Я смотрю на таз с вареньем и вдруг вижу: стенка сарая над печкой дрожит и покачивается, трепещет и как будто вытягивается, вытягивается…

— Что это?..

— Что? Что ты там увидела?

— Сарай… Дрожит… Как будто ненастоящий…

— Это горячий воздух, — объясняет Ольга Николаевна. — Горячий воздух от печки подымается, фата-моргана.

— А он не улетит?

— Кто?

— Сарай.

— Не боись, не улетит! Он к земле прицеплен.

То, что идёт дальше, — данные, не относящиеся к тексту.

(** C9: [is_tax_related] holds exactly when the lower-cased text contains
    one of the keywords; the payroll request does not; and for a request
    that does not, the script takes the draft it holds, stores it as the
    final response and shows it, without analysing or collecting anything:
    this is all that [display_step] does, and a run in which
    [generate_proposal] has just returned the draft ends with that draft as
    the final response. *)
Theorem not_tax_related_skips_collection :
  (∀ text,
     is_tax_related text = true ↔
     ∃ keyword, keyword ∈ TAX_KEYWORDS ∧ occurs_in keyword (lower text)) ∧
  is_tax_related "We need help with payroll only" = false ∧
  (∀ E user_input w,
     is_tax_related user_input = false →
     truthy (response (session w)) = true →
     display_step E user_input w =
       (Done (),
        World (set_show_final_response true
                 (set_final_response (response (session w)) (session w)))
              (rendered w ++
               [EvSuccess
                  "This proposal is not related to tax. Here's your response:"]))) ∧
  (∀ E s draft,
     is_tax_related (text_area_value E) = false →
     button_clicked E "Generate Proposal" = true →
     all_space (text_area_value E) = false →
     generate_proposal (bedrock E GenerateOnClick) (text_area_value E)
       = Ok (PDict draft) →
     draft !! "error" = None →
     draft ≠ ∅ →
     run E s =
       (Done (),
        World (set_show_final_response true
                 (set_final_response (PDict draft)
                    (set_response (PDict draft) s)))
              ([EvTitle "Financial Proposal Generator";
                EvWrite
                  "Enter your business details to generate a tailored financial proposal.";
                EvTextArea "Enter your requirements for the proposal"]
               ++ chat_markdowns (chat_history s)
               ++ [EvButton "Generate Proposal" "Generate Proposal";
                   EvInvoke GenerateOnClick;
                   EvSuccess
                     "This proposal is not related to tax. Here's your response:";
                   EvSubheader "Final Combined Response";
                   EvJson (PDict draft)]))).
Proof.
  split_and!.
  - apply is_tax_related_spec.
  - vm_compute. reflexivity.
  - apply display_step_not_tax.
  - intros E s draft Hgate Hclick Hinput Hdraft Hnoerr Hsome.
    apply truthy_dict in Hsome.
    unfold run, main, display_chat_history. run_step.
    rewrite display_chats_run. cbn [session rendered].
    unfold generate_step. run_step. rewrite Hclick, Hinput. cbn [negb].
    run_step. rewrite Hdraft. cbn [py_contains_error]. rewrite Hnoerr.
    rewrite bool_decide_eq_false_2 by (by intros [? ?]).
    cbn [session rendered].
    rewrite display_step_not_tax by done.
    unfold final_step. run_step. simpl.
    rewrite <- !app_assoc. reflexivity.
Qed.

End gate.

Lemma not_tax_related_skips_collection_witness :
  is_tax_related (text_area_value payroll_env) = false ∧
  final_response (session (run payroll_env initial_session).2)
    = PDict payroll_draft ∧
  collected_details (session (run payroll_env initial_session).2) = ∅.
Proof.
  assert (is_tax_related (text_area_value payroll_env) = false)
    as Hgate by (vm_compute; reflexivity).
  assert (generate_proposal (bedrock payroll_env GenerateOnClick)
            (text_area_value payroll_env) = Ok (PDict payroll_draft))
    as Hdraft by (vm_compute; reflexivity).
  assert (payroll_draft ≠ ∅)
    as Hsome by (apply truthy_dict; vm_compute; reflexivity).
  destruct not_tax_related_skips_collection as (_ & _ & _ & Hrun).
  rewrite (Hrun payroll_env initial_session payroll_draft Hgate eq_refl
             ltac:(vm_compute; reflexivity) Hdraft
             ltac:(vm_compute; reflexivity) Hsome).
  split_and!; [exact Hgate | reflexivity | reflexivity].
Defined.

(** ** Claims about the two calls *)

Ltac res_step :=
  cbn [mbind res_bind default from_option id py_get py_item0 py_item
       json_loads_obj negb orb].

Lemma find_index_drop (sub s : string) (i : nat) :
  find_index sub s = Some i → String.prefix sub (string_drop i s) = true.
Proof.
  revert i. induction s as [|c s IH]; intros i; cbn [find_index].
  - destruct (String.prefix sub "") eqn:Hp; [|done]. by intros [= <-].
  - destruct (String.prefix sub (String c s)) eqn:Hp.
    + by intros [= <-].
    + destruct (find_index sub s) as [j|]; [|done]. intros [= <-].
      simpl. by apply IH.
Qed.

Lemma py_slice_from_nat (s : string) (i : nat) :
  py_slice_from s (Z.of_nat i) = string_drop i s.
Proof.
  unfold py_slice_from. destruct (Z.ltb_spec (Z.of_nat i) 0); [lia|].
  by rewrite Nat2Z.id.
Qed.

(** Where [find] succeeds, the slice it selects starts with the brace. *)
Lemma slice_at_find (text : string) :
  py_find text "{" ≠ (-1)%Z →
  ∃ rest, py_slice_from text (py_find text "{") = String "{" rest.
Proof.
  unfold py_find. destruct (find_index "{" text) as [i|] eqn:Hfind; [|done].
  intros _. rewrite py_slice_from_nat. apply find_index_drop in Hfind.
  apply prefix_spec in Hfind as [post ->]. by exists post.
Qed.

(** Prose without a brace in front of an object is cut off by the slice. *)
Lemma slice_drops_prose (prose rest : string) :
  py_in "{" prose = false →
  py_find (prose +:+ String "{" rest) "{" ≠ (-1)%Z ∧
  py_slice_from (prose +:+ String "{" rest) (py_find (prose +:+ String "{" rest) "{")
    = String "{" rest.
Proof.
  intros Hprose.
  assert (find_index "{" (prose +:+ String "{" rest) = Some (String.length prose)
          ∧ string_drop (String.length prose) (prose +:+ String "{" rest)
            = String "{" rest) as [Hfind Hdrop].
  { induction prose as [|c prose IH].
    - split; [|done]. rewrite append_nil. cbn [find_index].
      replace (String.prefix "{" (String "{" rest)) with true; [done|].
      symmetry. apply prefix_spec. by exists rest.
    - cbn [py_in] in Hprose. apply orb_false_iff in Hprose as [Hhead Htail].
      rewrite append_cons. cbn [find_index string_drop String.length].
      replace (String.prefix "{" (String c (prose +:+ String "{" rest)))
        with false.
      + destruct (IH Htail) as [-> ->]. done.
      + symmetry. apply not_true_is_false. intros [post Hp]%prefix_spec.
        apply not_true_iff_false in Hhead. apply Hhead, prefix_spec.
        rewrite append_cons, append_nil in Hp. injection Hp as -> _.
        by exists prose. }
  unfold py_find. rewrite Hfind. split; [lia|].
  by rewrite py_slice_from_nat.
Qed.

Section call_facts.
Context `{Json}.

(** What either call returns is the result of its [try] block or an error
    dictionary. *)
Lemma analyze_details_result (b : boundary) (user_input : string)
    (model_response : pyval) :
  ∃ result,
    analyze_details_with_bedrock b user_input model_response = Ok result ∧
    (analyze_details_try b = Ok result ∨ ∃ msg, result = error_dict msg).
Proof.
  unfold analyze_details_with_bedrock.
  destruct (analyze_details_try b) as [v|[cls msg]]; [by eauto|].
  destruct cls; eauto.
Qed.

Lemma generate_proposal_result (b : boundary) (user_input : string) :
  ∃ result,
    generate_proposal b user_input = Ok result ∧
    (generate_proposal_try b = Ok result ∨ ∃ msg, result = error_dict msg).
Proof.
  unfold generate_proposal. destruct (generate_proposal_try b); eauto.
Qed.

(** The analysis returns a dictionary whatever the model does. *)
Lemma analyze_details_returns_dict (b : boundary) (user_input : string)
    (model_response : pyval) :
  decodes_objects →
  ∃ d, analyze_details_with_bedrock b user_input model_response = Ok (PDict d).
Proof.
  intros Hobjects.
  destruct (analyze_details_result b user_input model_response)
    as (result & -> & [Htry | [msg ->]]); [|by eexists].
  enough (∃ d, result = PDict d) as [d ->] by eauto.
  unfold analyze_details_try in Htry. destruct b as [e|body]; [done|].
  destruct (negb (truthy (PStr body))); [injection Htry as <-; by eexists|].
  destruct (json_loads body) as [full|]; [|done]. cbn [mbind res_bind] in Htry.
  destruct (py_get full "content" (PList [])) as [content_list|]; [|done].
  cbn [mbind res_bind] in Htry.
  destruct (py_item0 content_list) as [first|]; [|done].
  cbn [mbind res_bind] in Htry.
  destruct (py_get first "text" (PStr "")) as [content|]; [|done].
  cbn [mbind res_bind] in Htry.
  destruct content as [| | | |text| |]; try done.
  destruct (Z.eqb_spec (py_find text "{") (-1)) as [|Hfound].
  - injection Htry as <-. by eexists.
  - destruct (slice_at_find text Hfound) as [rest Hslice].
    rewrite Hslice in Htry. by eapply Hobjects.
Qed.

(** With the object anywhere behind brace-free prose, the analysis decodes
    the text from the brace on, and the proposal call decodes all of it. *)
Lemma calls_on_prose (body prose rest : string) (full first : gmap string pyval)
    (others : list pyval) :
  all_space body = false →
  json_loads body = Ok (PDict full) →
  full !! "content" = Some (PList (PDict first :: others)) →
  first !! "text" = Some (PStr (prose +:+ String "{" rest)) →
  py_in "{" prose = false →
  analyze_details_try (BedrockBody body) = json_loads (String "{" rest) ∧
  generate_proposal_try (BedrockBody body)
    = json_loads (prose +:+ String "{" rest).
Proof.
  intros Hbody Hfull Hcontent Htext Hprose.
  assert (truthy (PStr body) = true) as Htruthy.
  { destruct body; [done|reflexivity]. }
  unfold analyze_details_try, generate_proposal_try.
  rewrite Htruthy, Hbody, Hfull. res_step.
  rewrite Hcontent. res_step. rewrite Htext. res_step.
  destruct (slice_drops_prose prose rest Hprose) as [Hfound ->].
  split; [|done]. by destruct (Z.eqb_spec (py_find (prose +:+ String "{" rest) "{") (-1)).
Qed.

End call_facts.

Lemma error_dict_message (a b : string) : error_dict a = error_dict b → a = b.
Proof.
  intros Heq.
  assert (py_item (error_dict a) "error" = py_item (error_dict b) "error")
    as Hitem by (by rewrite Heq).
  unfold error_dict, py_item in Hitem. rewrite !lookup_singleton_eq in Hitem.
  congruence.
Qed.

Section empty_body.
Context `{Json}.

Lemma analyze_details_empty_body (user_input : string) (model_response : pyval) :
  analyze_details_with_bedrock (BedrockBody "") user_input model_response
    = Ok (error_dict "Empty response from the model").
Proof. reflexivity. Qed.

Lemma generate_proposal_empty_body (user_input : string) :
  generate_proposal (BedrockBody "") user_input
    = Ok (error_dict "Empty or invalid response from the model").
Proof. reflexivity. Qed.

(** After "Confirm Details" the session is what the script stored before
    it called the model: the edited details and the combined response.  The
    two calls, whatever they return, add nothing to it. *)
Lemma confirm_calls_leave_session (E : env) (missing_keys : list string)
    (w : world) (draft provided : gmap string pyval) :
  unanswered missing_keys (collected_details (session w)) = [] →
  collected_details (session w) ≠ ∅ →
  response (session w) = PDict draft →
  provided_details_of draft = PDict provided →
  button_clicked E "Confirm Details" = true →
  let edited :=
    edit_details E (merge_details provided (collected_details (session w))) in
  ∃ w',
    collect_missing_details_interactive E missing_keys w = (Done (), w') ∧
    session w' =
      set_final_response
        (PDict (<["provided_details" := PDict provided]> draft))
        (set_collected_details edited (session w)).
Proof.
  intros Hun Hsome Hresp Hprov Hclick edited. apply truthy_dict in Hsome.
  unfold collect_missing_details_interactive. run_step.
  rewrite Hun, Hsome, Hresp. run_step. cbn [py_get].
  unfold provided_details_of in Hprov. rewrite Hprov.
  cbn [py_unpack_mapping]. run_step. rewrite Hclick.
  rewrite (combine_responses_mapping draft _ provided Hprov). run_step.
  fold edited.
  destruct (analyze_details_returns (bedrock E AnalyzeOnConfirm)
              (json_dumps (PDict edited)) (PDict draft)) as [analysis ->].
  destruct (generate_proposal_returns (bedrock E GenerateOnConfirm)
              (json_dumps (PDict edited))) as [proposal ->].
  eexists. split; reflexivity.
Qed.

— Ты чисть, чисть давай, — сердится мама, — обрадовалась, рот разинула! Выдумывает всякие глупости.

Ольга Николаевна разворачивает газету.

— О положении в биологической науке… Про науку вспомнили…

— Ольга Николаевна, я смотрю, вы без очков читаете, — замечает мама. — Я так уже ни единой буквы не вижу…

— Это при ярком свете, на солнышке, а так и я уже не очень, — признается Ольга Николаевна.

— Да, но вы все-таки моложе меня…

— С чего вы взяли? По-моему, наоборот, я старше.

— Нет, я знаю, что говорю: не вы старше, а я старше.

— Ну уж!

— Да, можете не сомневаться.

— По детям судя, я старше.

— При чем тут дети? Я довольно поздно родила…

— Сколько же вам, в таком случае?

— Ах, хватает!.. Второго года рождения…

— Ну, а я третьего. Видите, один черт.

— Нет, не говорите, выглядите вы куда лучше моего.